Ably coming to McNair's defense, the editorial page noted the escort was "requested by the National Football League" and that "a security expert might argue that a restricted motorcycle escort stuck in traffic would serve to mark the target rather than shield it."
We can only wonder what's left for 2003 when it comes to covering the greatness that is McNair. Whatever it is, we're sure we'll read about it in the pages of the Chron.
We're Doomed, Kids!
The past year also brought new evidence of how KHOU's celebrated meteorologist, Dr. Neil Frank, takes intense pleasure in whipping up fears of Houston being hit by a massive hurricane -- a "hurricane" that usually, after days of ferocious hyping on Channel 11 by the burr-headed weatherman, ends up being a tropical depression that makes landfall in Alabama. (Insert standard disclaimer here that one of these days, Frank will be right and will be able to gloat as he stands among the ruins of a ravaged Houston.)
This past holiday season, we personally learned just how much of a jones Frank has for this stuff.
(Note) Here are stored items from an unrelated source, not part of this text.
(** The end of [createExport], from [transformData] on. *)
Definition generate (rt : runtime) (isXlsx : bool) (filename : jsstring)
    (rows : list (list (option cell))) : M result :=
  call Call_transformData ;;;
  let transformedData := transformData rows in
  if (0 <? length transformedData)%nat then
    if isXlsx then
      call Call_XLSX_write ;;;
      let outputBuffer := XLSX_write rt transformedData in
      let outputFilename := replace_suffix_ci filename (js ".xlsx") (js "-export.xlsx") in
      ret (Success outputFilename outputBuffer
             (Z.of_nat (length transformedData) - 1) transformedData)
    else
      calls (List.map (fun _ => Call_rowToCSV) transformedData) ;;;
      let csvOutput := tableToCSV transformedData in
      let outputBuffer := Buffer_from csvOutput in
      let outputFilename := replace_suffix_ci filename (js ".csv") (js "-export.csv") in
      ret (Success outputFilename outputBuffer
             (Z.of_nat (length transformedData) - 1) transformedData)
  else ret (Failure (js "No data to export")).

(** The middle of [createExport]: reading the rows of [fileBuffer]. *)
Definition read_rows (rt : runtime) (isXlsx isCsv : bool) (filename : jsstring)
    (fileBuffer : Buffer) : M result :=
  if isXlsx then
    call Call_XLSX_read ;;;
    match XLSX_rows rt fileBuffer with
    | Some rows => generate rt isXlsx filename rows
    | None => throw XlsxError
    end
  else if isCsv then
    call Call_parseCSV ;;;
    let csvContent := Buffer_toString fileBuffer in
    generate rt isXlsx filename (csv_table (parseCSV csvContent))
  else ret (Failure (js "Unsupported file format")).

(** [filename] is [None] when the caller passed no string ([undefined] or
    [null]): [filename.toLowerCase()] then throws a [TypeError]. *)
Definition createExport (rt : runtime) (file : file_arg)
    (filename : option jsstring) : M result :=
  if negb (file_truthy file) then ret (Failure (js "No file provided"))
  else
    match filename with
    | None => throw TypeError
    | Some filename =>
        let isXlsx := isXlsx filename in
        let isCsv := isCsv filename in
        match file with
        | FileBuffer b => read_rows rt isXlsx isCsv filename b
        | FileString path =>
            call (Call_readFileSync path) ;;;
            match readFileSync rt path with
            | Some b => read_rows rt isXlsx isCsv filename b
            | None => throw (ReadError path)
            end
        | FileHolder payload =>
            call Call_Buffer_from ;;;
            match payload with
            | Some b => read_rows rt isXlsx isCsv filename b
            | None => throw TypeError
            end
        | FileOther _ => ret (Failure (js "Invalid file format"))
        end
    end.

(** ** Vocabulary of the statements *)

(** The bytes a [file] argument stands for, when it stands for some. *)
Definition file_bytes (rt : runtime) (file : file_arg) : option Buffer :=
  match file with
  | FileBuffer b => Some b
  | FileString path => if str_truthy path then readFileSync rt path else None
  | FileHolder payload => payload
  | FileOther _ => None
  end.

(** The parsed table of an input, when the input has one. *)
Definition parsed_rows (rt : runtime) (file : file_arg) (filename : jsstring)
    : option (list (list (option cell))) :=
  match file_bytes rt file with
  | Some b =>
      if isXlsx filename then XLSX_rows rt b
      else if isCsv filename
           then Some (csv_table (parseCSV (Buffer_toString b)))
           else None
  | None => None
  end.

(** The position of the first cell equal to [x]. *)
Fixpoint index_of (x : jsstring) (l : list jsstring) : option nat :=
  match l with
  | [] => None
  | y :: l' => if str_eqb y x then Some O else option_map S (index_of x l')
  end.

(** A row whose cell in column [k] is empty or made of white space only;
    a row too short to have the cell counts as having an empty one. *)
Definition blank_sku (k : nat) (row : list jsstring) : bool :=
  match nth_error row k with
  | Some s => forallb isWhiteSpace s
  | None => true
  end.

(** The code units of the two suffixes: a dot or a lower-case letter. *)
Definition suffix_unit (p : N) : Prop := p = 46 \/ (97 <= p <= 122).

(** The output name and the output bytes of a successful export. *)
Definition export_name (xlsx : bool) (filename : jsstring) : jsstring :=
  if xlsx then replace_suffix_ci filename (js ".xlsx") (js "-export.xlsx")
  else replace_suffix_ci filename (js ".csv") (js "-export.csv").

Definition export_bytes (rt : runtime) (xlsx : bool) (table : list (list cell))
    : Buffer :=
  if xlsx then XLSX_write rt table else Buffer_from (tableToCSV table).

(** The calls that parse. *)
Definition is_parse_call (ev : event) : bool :=
  match ev with
  | Call_XLSX_read | Call_parseCSV => true
  | _ => false
  end.

(** The scenario of the specification: the CSV text, the table exported
    from it and the CSV text written for that table. *)
Definition scenario_input : jsstring :=
  js "Handle,Variant SKU,Google Category" ++ [LF] ++ js "h1,SKU1,Cat" ++ [LF]
  ++ js "h2,,Cat2" ++ [LF].

Definition scenario_data : list (list cell) :=
  [[CStr (js "Handle"); CStr (js "Variant SKU")];
   [CStr (js "h1"); CStr (js "SKU1")]].

Definition scenario_output : jsstring :=
  js "Handle,Variant SKU" ++ [LF] ++ js "h1,SKU1".

(** A CSV text with a header and no SKU column. *)
Definition no_sku_input : jsstring :=
  js "Handle,Title" ++ [LF] ++ js "h1,Shirt" ++ [LF].

(** A CSV text with a SKU column, two rows with a SKU, one with a blank
    SKU and one too short to have one. *)
Definition ragged_input : jsstring :=
  js "Handle,Variant SKU,Title" ++ [LF] ++ js "h1,S1,A" ++ [LF]
  ++ js "h2, ,B" ++ [LF] ++ js "h3" ++ [LF] ++ js "h4,S4,D".

(** A table whose cells need every quoting rule. *)
Definition quoting_table : list (list jsstring) :=
  [[js "a,b"; js "say " ++ [DQUOTE] ++ js "hi" ++ [DQUOTE]; []];
   [js "two" ++ [LF] ++ js "lines"; js "cr" ++ [CR]];
   [js "plain"]].

(** A table with a row made of one empty cell. *)
Definition blank_row_table : list (list jsstring) :=
  [[js "a"]; [[]]; [js "b"]].

(** A table in which the same handle and SKU come twice. *)
Definition repeated_rows : list (list (option cell)) :=
  csv_table [[js "Handle"; js "Variant SKU"]; [js "h1"; js "S1"];
             [js "h1"; js "S1"]].

(** A runtime with no file and no workbook, for the examples. *)
Definition bare_runtime : runtime :=
  mkRuntime (fun _ => None) (fun _ => None) (fun _ => []).

(** ** More vocabulary: line endings and columns *)

(** The two code units that end a record. *)
Definition is_terminator (u : N) : bool := (u =? LF) || (u =? CR).

(** A CSV text written line by line: each row as [rowToCSV] writes it,
    followed by the line ending given with it. *)
Definition csv_lines (lines : list (list jsstring * jsstring)) : jsstring :=
  flat_map (fun l => rowToCSV (List.map CStr (fst l)) ++ snd l) lines.

(** A line that gives a record: a row that can be one, and a line ending
    of one or more terminators. *)
Definition ended_line (l : list jsstring * jsstring) : Prop :=
  recordable (fst l) /\ snd l <> [] /\ forallb is_terminator (snd l) = true.

(** The last line of a text, which may come with no line ending. *)
Definition csv_last_line (last : option (list jsstring)) : jsstring :=
  match last with
  | Some r => rowToCSV (List.map CStr r)
  | None => []
  end.

(** Column pruning read column by column: a cell of [row] is kept unless
    the header cell above it starts with a listed prefix; a hole of the row
    gives no cell; a cell with a hole or nothing above it is kept. *)
Fixpoint keep_cols (headers row : list (option cell)) : list cell :=
  match row with
  | [] => []
  | c :: row' =>
      let rest := keep_cols (tl headers) row' in
      match c with
      | None => rest
      | Some v =>
          match headers with
          | Some h :: _ => if has_listed_prefix (String_ h) then rest else v :: rest
          | _ => v :: rest
          end
      end
  end.

(** Whether the header cell at position [j] exists and starts with a
    listed prefix. *)
Definition prefixed_at (headers : list (option cell)) (j : nat) : bool :=
  match nth_error headers j with
  | Some (Some h) => has_listed_prefix (String_ h)
  | _ => false
  end.

Definition is_CStr (c : cell) : bool :=
  match c with CStr _ => true | CPrim _ _ => false end.

(** ** The route that serves the export ([app/routes/app._index.jsx]) *)

(** The type the page gives to the blob it offers for download: decided by
    [filename.endsWith(".xlsx")], letter case included. *)
Definition download_type (filename : jsstring) : jsstring :=
  if endsWith filename (js ".xlsx")
  then js "application/vnd.openxmlformats-officedocument.spreadsheetml.sheet"
  else js "text/csv".

(** A row of the [ExportHistory] table. *)
Record exportHistory := mkHistory {
  id : jsstring;
  shop : jsstring;
  h_filename : jsstring;
  originalFilename : jsstring;
  h_rowCount : Z;
  fileBuffer : Buffer;
  createdAt : Z
}.

(** What [formData.get] gives for a field: [null], a string or a file with
    its name and its bytes. *)
Inductive entry :=
| NoEntry
| TextEntry (s : jsstring)
| FileEntry (name : jsstring) (content : Buffer).

(** A request as the action reads it, once [request.formData()] has given
    its fields.  [session] is the shop of the session [authenticate.admin]
    returns, [None] when it throws instead.  [new_id] and [created_at] are
    what the database gives a row created during the request,
    [sevenDaysAgo] the date the action computes after that. *)
Record request := mkRequest {
  session : option jsstring;
  actionType : entry;
  historyId : entry;
  productFile : entry;
  new_id : jsstring;
  created_at : Z;
  sevenDaysAgo : Z
}.

(** The object the action returns; [buffer] is an array of numbers. *)
Inductive answer :=
| Downloaded (filename : jsstring) (buffer : list N) (rowCount : Z)
| Exported (filename : jsstring) (buffer : list N) (rowCount : Z)
           (data : list (list cell))
| Failed (error : jsstring).

(** The exceptions the model follows.  The source can throw for other
    reasons too (a body that is not form data, a database call that fails
    on its own): the model covers the runs in which those calls return,
    and nothing is stated about the other runs. *)
Inductive fault :=
| Unauthenticated            (* [authenticate.admin] threw *)
| NotAFile                   (* [productFile.arrayBuffer] is not a function *)
| BadQuery                   (* [findUnique] got an id that is not a string *)
| DuplicateId                (* [create] met a row with the same id *)
| FromExport (e : exn).      (* [createExport] threw *)

Inductive reply :=
| Reply (a : answer)
| Raise (f : fault).

(** [Array.from(buffer)] *)
Definition Array_from (buffer : Buffer) : list N := List.map Byte.to_N buffer.

(** [v === s] for a form field [v] and a string [s]. *)
Definition entry_is (v : entry) (s : jsstring) : bool :=
  match v with TextEntry t => str_eqb t s | _ => false end.

(** [db.exportHistory.findUnique({ where: { id } })] *)
Definition findUnique (db : list exportHistory) (key : jsstring)
    : option exportHistory :=
  List.find (fun h => str_eqb (id h) key) db.

(** [db.exportHistory.deleteMany] for the rows of [shop_] created before
    [before]: the rows that stay. *)
Definition deleteMany (db : list exportHistory) (shop_ : jsstring) (before : Z)
    : list exportHistory :=
  List.filter (fun h => negb (str_eqb (shop h) shop_ && (createdAt h <? before)%Z)) db.

Module Route.
Lemma sendUnsentPendingMessages_run domain this :
  domainEnabled this domain = true ->
  sendUnsentPendingMessages domain this =
  match _pendingMessagesForDomain this with
  | None => mkRun this [] (Thrown TypeError)
  | Some pending =>
      match pending !! domain, _messageCallbacks this with
      | Some messages, _ :: _ =>
          mkRun (set_pendingMessagesForDomain (Some (delete domain pending)) this)
                (LogSendingPending domain (length messages)
                 :: flat_map (fun data =>
                                map (fun cb => Invoke (id this) cb data)
                                    (_messageCallbacks this))
                             messages)
                (Returned tt)
      | None, _ :: _ =>
          if inheritedMember domain
          then mkRun this [LogSendingPendingOfMember domain] (Thrown TypeError)
          else mkRun this [] (Returned tt)
      | _, [] => mkRun this [] (Returned tt)
      end
  end.
Proof.
  intros He. unfold sendUnsentPendingMessages, bind at 1, get. simpl.
  destruct (_pendingMessagesForDomain this) as [pending|] eqn:Ep; [|reflexivity].
  destruct (pending !! domain) as [messages|].
  - destruct (_messageCallbacks this) as [|cb cbs] eqn:Ec; [reflexivity|].
    simpl. unfold bind, emit, put. simpl.
    rewrite forEach_enabled by exact He. simpl. now rewrite Ec.
  - destruct (_messageCallbacks this) as [|cb cbs], (inheritedMember domain);
      reflexivity.
Qed.

(** Sending [{id: n, method: "D.enable", ...}]: the domain is marked, the
    rewritten request goes to the socket, then the flush runs. *)
Lemma CRDPChannel_send_enable D n rest this :
  occurrences "." D = 0%nat ->
  let messageData := mkMessage (Some n) (Some (D ++ ".enable")) rest in
  let marked := set_enabledDomains (<[D := true]> (_enabledDomains this)) this in
  let flush := sendUnsentPendingMessages D marked in
  CRDPChannel_send messageData this =
  mkRun (final flush)
        (SocketSend (set_id messageData (encodifyChannel (id this) n)) :: trace flush)
        (outcome flush).
Proof.
  intros HD. destruct (enable_method_shape D HD) as [He Hs].
  unfold CRDPChannel_send, isEnableMethod, extractDomain. simpl.
  rewrite He, Hs. unfold bind, get, put, ret, emit, CRDPMultiplexor_send. simpl.
  reflexivity.
Qed.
Visiting the Houston Museum of Natural Science, we went downstairs to the children's area. Like other such kid-friendly exhibits at museums around the country, there was a setup where a local TV station sponsored a mini-studio for the young'uns to pretend they were on a TV news show, reading from a TelePrompTer while being "broadcast" on a monitor.
KHOU was the proud sponsor of this exhibit, and it involved Frank doing a brief taped introduction and then tossing it "to our guest meteorologist" for further details. At which point the kid whose turn it was would stand on his mark, point to the map and read the copy as it scrolled down the screen.
Truly heartwarming it was to see the wide-eyed youngsters struggle their way through the script. Especially as their eyes got ever and ever wider as they read about the "killer hurricane" barreling down on Houston. "If you live in Galveston and haven't evacuated yet," the copy said, you were all but dead. "All of Galveston Island will be under water in an hour."
Trying desperately to banish thoughts of Gramps and Nana drowning in their Pirates Beach condo, the kids soldiered on, the blood draining from their faces as descriptions of the carnage continued to roll. Those who made it through the script ended by tossing it back to a beaming Frank.
We couldn't tell if the weatherman was so happy because his dream of destruction had finally come true, or if he had succeeded in scaring the bejesus out of yet another generation of Houstonians.